What you return should match the records below exactly.

****************

Lemma get_fld_upd_other {A} (f : ktcb -> A) d p g s q :
  (forall t, f (g t) = f t) -> get_fld f d (upd_tcb p g s) q = get_fld f d s q.
Proof.
  intros Hg. unfold get_fld, upd_tcb. cbn. destruct (decide (q = p)) as [->|?].
  - rewrite lookup_alter_eq. by destruct (threads s !! p); cbn.
  - by rewrite lookup_alter_ne.
Qed.

Lemma is_tcb_upd p g s q : is_tcb (upd_tcb p g s) q <-> is_tcb s q.
Proof.
  unfold is_tcb, upd_tcb. cbn. destruct (decide (q = p)) as [->|?].
  - rewrite lookup_alter_eq. by rewrite fmap_is_Some.
  - by rewrite lookup_alter_ne.
Qed.


Lemma with_scheds_same s p sc :
  scheds s !! p = Some sc -> with_scheds (<[p := sc]> (scheds s)) s = s.
Proof. intros E. rewrite insert_id by done. by destruct s. Qed.

Lemma wp_on_sched {A} p sc (m : SM A) (Q : A -> kstate -> Prop) s :
  scheds s !! p = Some sc ->
  wp m (fun a sc' => Q a (with_scheds (<[p := sc']> (scheds s)) s)) sc -> wp (on_sched p m) Q s.
Proof. intros E Hm. unfold wp, on_sched in *. rewrite E. by destruct (m sc). Qed.

(** A routine that only reads its scheduling context leaves the kernel state alone. *)
Lemma wp_on_sched_ro {A} p sc (m : SM A) (Q : A -> kstate -> Prop) s :
  scheds s !! p = Some sc -> wp m (fun a sc' => sc' = sc /\ Q a s) sc -> wp (on_sched p m) Q s.
Proof.
  intros E Hm. eapply wp_on_sched; [done|]. eapply wp_mono; [exact Hm|].
  intros a sc' [-> HQ]. by rewrite with_scheds_same.
Qed.

Lemma wp_rd_sched p sc (Q : thread_sched -> kstate -> Prop) s :
  scheds s !! p = Some sc -> Q sc s -> wp (rd_sched p) Q s.
Proof. intros E HQ. unfold rd_sched. wp_steps. by eapply wp_ofopt. Qed.

(** A write through a pointer that may be null, as in [if (p) p->f = v;]. *)
Definition opt_upd (p : Z) (g : ktcb -> ktcb) (s : kstate) : kstate :=
  with_threads (if p =? NULL then threads s else alter g p (threads s)) s.

Lemma opt_upd_cases p g s : opt_upd p g s = if p =? NULL then s else upd_tcb p g s.
Proof. unfold opt_upd. destruct (p =? NULL); [by destruct s|done]. Qed.

Lemma get_fld_opt_same {A} (f : ktcb -> A) d p g v s q :
  (p <> NULL -> is_tcb s p) -> (forall t, f (g t) = v) ->
  get_fld f d (opt_upd p g s) q = if decide (q = p /\ p <> NULL) then v else get_fld f d s q.
Proof.
  intros Hp Hg. rewrite opt_upd_cases. destruct (Z.eqb_spec p NULL) as [->|E].
  - by rewrite decide_False by naive_solver.
  - rewrite (get_fld_upd_same f d p g v) by auto.
    destruct (decide (q = p)), (decide (q = p /\ p <> NULL)); naive_solver.
Qed.

Lemma get_fld_opt_other {A} (f : ktcb -> A) d p g s q :
  (forall t, f (g t) = f t) -> get_fld f d (opt_upd p g s) q = get_fld f d s q.
Proof. intros. rewrite opt_upd_cases. destruct (p =? NULL); [done|]. by apply get_fld_upd_other. Qed.

Lemma is_tcb_opt p g s q : is_tcb (opt_upd p g s) q <-> is_tcb s q.
Proof. rewrite opt_upd_cases. destruct (p =? NULL); [done|]. apply is_tcb_upd. Qed.

(** [if (p) p->f = v; rest]. *)
Lemma wp_opt_wr p g (Q : unit -> kstate -> Prop) s :
  (p <> NULL -> is_tcb s p) -> Q tt (opt_upd p g s) -> wp (if negb (p =? NULL) then wr p g else skip) Q s.
Proof.
  intros Hp HQ. rewrite opt_upd_cases in HQ. destruct (Z.eqb_spec p NULL); [by apply wp_skip|]. apply wp_wr; auto.
Qed.

(** Read thread fields through a sequence of updates: updates of other globals and of
    other fields disappear, an update of the same field becomes a case distinction. *)
Ltac tcb_ok :=
  repeat match goal with
  | |- is_tcb (upd_tcb ?p ?g ?s) ?q => apply (is_tcb_upd p g s q)
  | |- is_tcb (opt_upd ?p ?g ?s) ?q => apply (is_tcb_opt p g s q)
  | |- is_tcb (?w ?v ?s) ?q => progress change (is_tcb (w v s) q) with (is_tcb s q)
  | |- _ <> NULL -> _ => intros ?
  end; eauto.

Ltac fld :=
  repeat match goal with
  | |- context [get_fld ?f ?d (upd_tcb ?p ?g ?s) ?q] =>
    first
      [ rewrite (get_fld_upd_other f d p g s q) by (intros []; reflexivity)
      | erewrite (get_fld_upd_same f d p g _ s q); [|tcb_ok; fail|intros; cbn; reflexivity] ]
  | |- context [get_fld ?f ?d (opt_upd ?p ?g ?s) ?q] =>
    first
      [ rewrite (get_fld_opt_other f d p g s q) by (intros []; reflexivity)
      | erewrite (get_fld_opt_same f d p g _ s q); [|tcb_ok; fail|intros; cbn; reflexivity] ]
  | |- context [get_fld ?f ?d (?w ?v ?s) ?q] =>
    progress change (get_fld f d (w v s) q) with (get_fld f d s q)
  | |- context [is_tcb (upd_tcb ?p ?g ?s) ?q] => rewrite (is_tcb_upd p g s q)
  | |- context [is_tcb (opt_upd ?p ?g ?s) ?q] => rewrite (is_tcb_opt p g s q)
  | |- context [is_tcb (?w ?v ?s) ?q] => progress change (is_tcb (w v s) q) with (is_tcb s q)
  end.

****************

OUTPUT
Lemma get_fld_upd_other {A} (f : ktcb -> A) d p g s q :
  (forall t, f (g t) = f t) -> get_fld f d (upd_tcb p g s) q = get_fld f d s q.
Proof.
  intros Hg. unfold get_fld, upd_tcb. cbn. destruct (decide (q = p)) as [->|?].
  - rewrite lookup_alter_eq. by destruct (threads s !! p); cbn.
  - by rewrite lookup_alter_ne.
Qed.

Lemma is_tcb_upd p g s q : is_tcb (upd_tcb p g s) q <-> is_tcb s q.
Proof.
  unfold is_tcb, upd_tcb. cbn. destruct (decide (q = p)) as [->|?].
  - rewrite lookup_alter_eq. by rewrite fmap_is_Some.
  - by rewrite lookup_alter_ne.
Qed.


Lemma with_scheds_same s p sc :
  scheds s !! p = Some sc -> with_scheds (<[p := sc]> (scheds s)) s = s.
Proof. intros E. rewrite insert_id by done. by destruct s. Qed.

Lemma wp_on_sched {A} p sc (m : SM A) (Q : A -> kstate -> Prop) s :
  scheds s !! p = Some sc ->
  wp m (fun a sc' => Q a (with_scheds (<[p := sc']> (scheds s)) s)) sc -> wp (on_sched p m) Q s.
Proof. intros E Hm. unfold wp, on_sched in *. rewrite E. by destruct (m sc). Qed.

(** A routine that only reads its scheduling context leaves the kernel state alone. *)
Lemma wp_on_sched_ro {A} p sc (m : SM A) (Q : A -> kstate -> Prop) s :
  scheds s !! p = Some sc -> wp m (fun a sc' => sc' = sc /\ Q a s) sc -> wp (on_sched p m) Q s.
Proof.
  intros E Hm. eapply wp_on_sched; [done|]. eapply wp_mono; [exact Hm|].
  intros a sc' [-> HQ]. by rewrite with_scheds_same.
Qed.

Lemma wp_rd_sched p sc (Q : thread_sched -> kstate -> Prop) s :
  scheds s !! p = Some sc -> Q sc s -> wp (rd_sched p) Q s.
Proof. intros E HQ. unfold rd_sched. wp_steps. by eapply wp_ofopt. Qed.

(** A write through a pointer that may be null, as in [if (p) p->f = v;]. *)
Definition opt_upd (p : Z) (g : ktcb -> ktcb) (s : kstate) : kstate :=
  with_threads (if p =? NULL then threads s else alter g p (threads s)) s.

Lemma opt_upd_cases p g s : opt_upd p g s = if p =? NULL then s else upd_tcb p g s.
Proof. unfold opt_upd. destruct (p =? NULL); [by destruct s|done]. Qed.

Lemma get_fld_opt_same {A} (f : ktcb -> A) d p g v s q :
  (p <> NULL -> is_tcb s p) -> (forall t, f (g t) = v) ->
  get_fld f d (opt_upd p g s) q = if decide (q = p /\ p <> NULL) then v else get_fld f d s q.
Proof.
  intros Hp Hg. rewrite opt_upd_cases. destruct (Z.eqb_spec p NULL) as [->|E].
  - by rewrite decide_False by naive_solver.
  - rewrite (get_fld_upd_same f d p g v) by auto.
    destruct (decide (q = p)), (decide (q = p /\ p <> NULL)); naive_solver.
Qed.

Lemma get_fld_opt_other {A} (f : ktcb -> A) d p g s q :
  (forall t, f (g t) = f t) -> get_fld f d (opt_upd p g s) q = get_fld f d s q.
Proof. intros. rewrite opt_upd_cases. destruct (p =? NULL); [done|]. by apply get_fld_upd_other. Qed.

Lemma is_tcb_opt p g s q : is_tcb (opt_upd p g s) q <-> is_tcb s q.
Proof. rewrite opt_upd_cases. destruct (p =? NULL); [done|]. apply is_tcb_upd. Qed.

(** [if (p) p->f = v; rest]. *)
Lemma wp_opt_wr p g (Q : unit -> kstate -> Prop) s :
  (p <> NULL -> is_tcb s p) -> Q tt (opt_upd p g s) -> wp (if negb (p =? NULL) then wr p g else skip) Q s.
Proof.
  intros Hp HQ. rewrite opt_upd_cases in HQ. destruct (Z.eqb_spec p NULL); [by apply wp_skip|]. apply wp_wr; auto.
Qed.

(** Read thread fields through a sequence of updates: updates of other globals and of
    other fields disappear, an update of the same field becomes a case distinction. *)
Ltac tcb_ok :=
  repeat match goal with
  | |- is_tcb (upd_tcb ?p ?g ?s) ?q => apply (is_tcb_upd p g s q)
  | |- is_tcb (opt_upd ?p ?g ?s) ?q => apply (is_tcb_opt p g s q)
  | |- is_tcb (?w ?v ?s) ?q => progress change (is_tcb (w v s) q) with (is_tcb s q)
  | |- _ <> NULL -> _ => intros ?
  end; eauto.

Ltac fld :=
  repeat match goal with
  | |- context [get_fld ?f ?d (upd_tcb ?p ?g ?s) ?q] =>
    first
      [ rewrite (get_fld_upd_other f d p g s q) by (intros []; reflexivity)
      | erewrite (get_fld_upd_same f d p g _ s q); [|tcb_ok; fail|intros; cbn; reflexivity] ]
  | |- context [get_fld ?f ?d (opt_upd ?p ?g ?s) ?q] =>
    first
      [ rewrite (get_fld_opt_other f d p g s q) by (intros []; reflexivity)
      | erewrite (get_fld_opt_same f d p g _ s q); [|tcb_ok; fail|intros; cbn; reflexivity] ]
  | |- context [get_fld ?f ?d (?w ?v ?s) ?q] =>
    progress change (get_fld f d (w v s) q) with (get_fld f d s q)
  | |- context [is_tcb (upd_tcb ?p ?g ?s) ?q] => rewrite (is_tcb_upd p g s q)
  | |- context [is_tcb (opt_upd ?p ?g ?s) ?q] => rewrite (is_tcb_opt p g s q)
  | |- context [is_tcb (?w ?v ?s) ?q] => progress change (is_tcb (w v s) q) with (is_tcb s q)
  end.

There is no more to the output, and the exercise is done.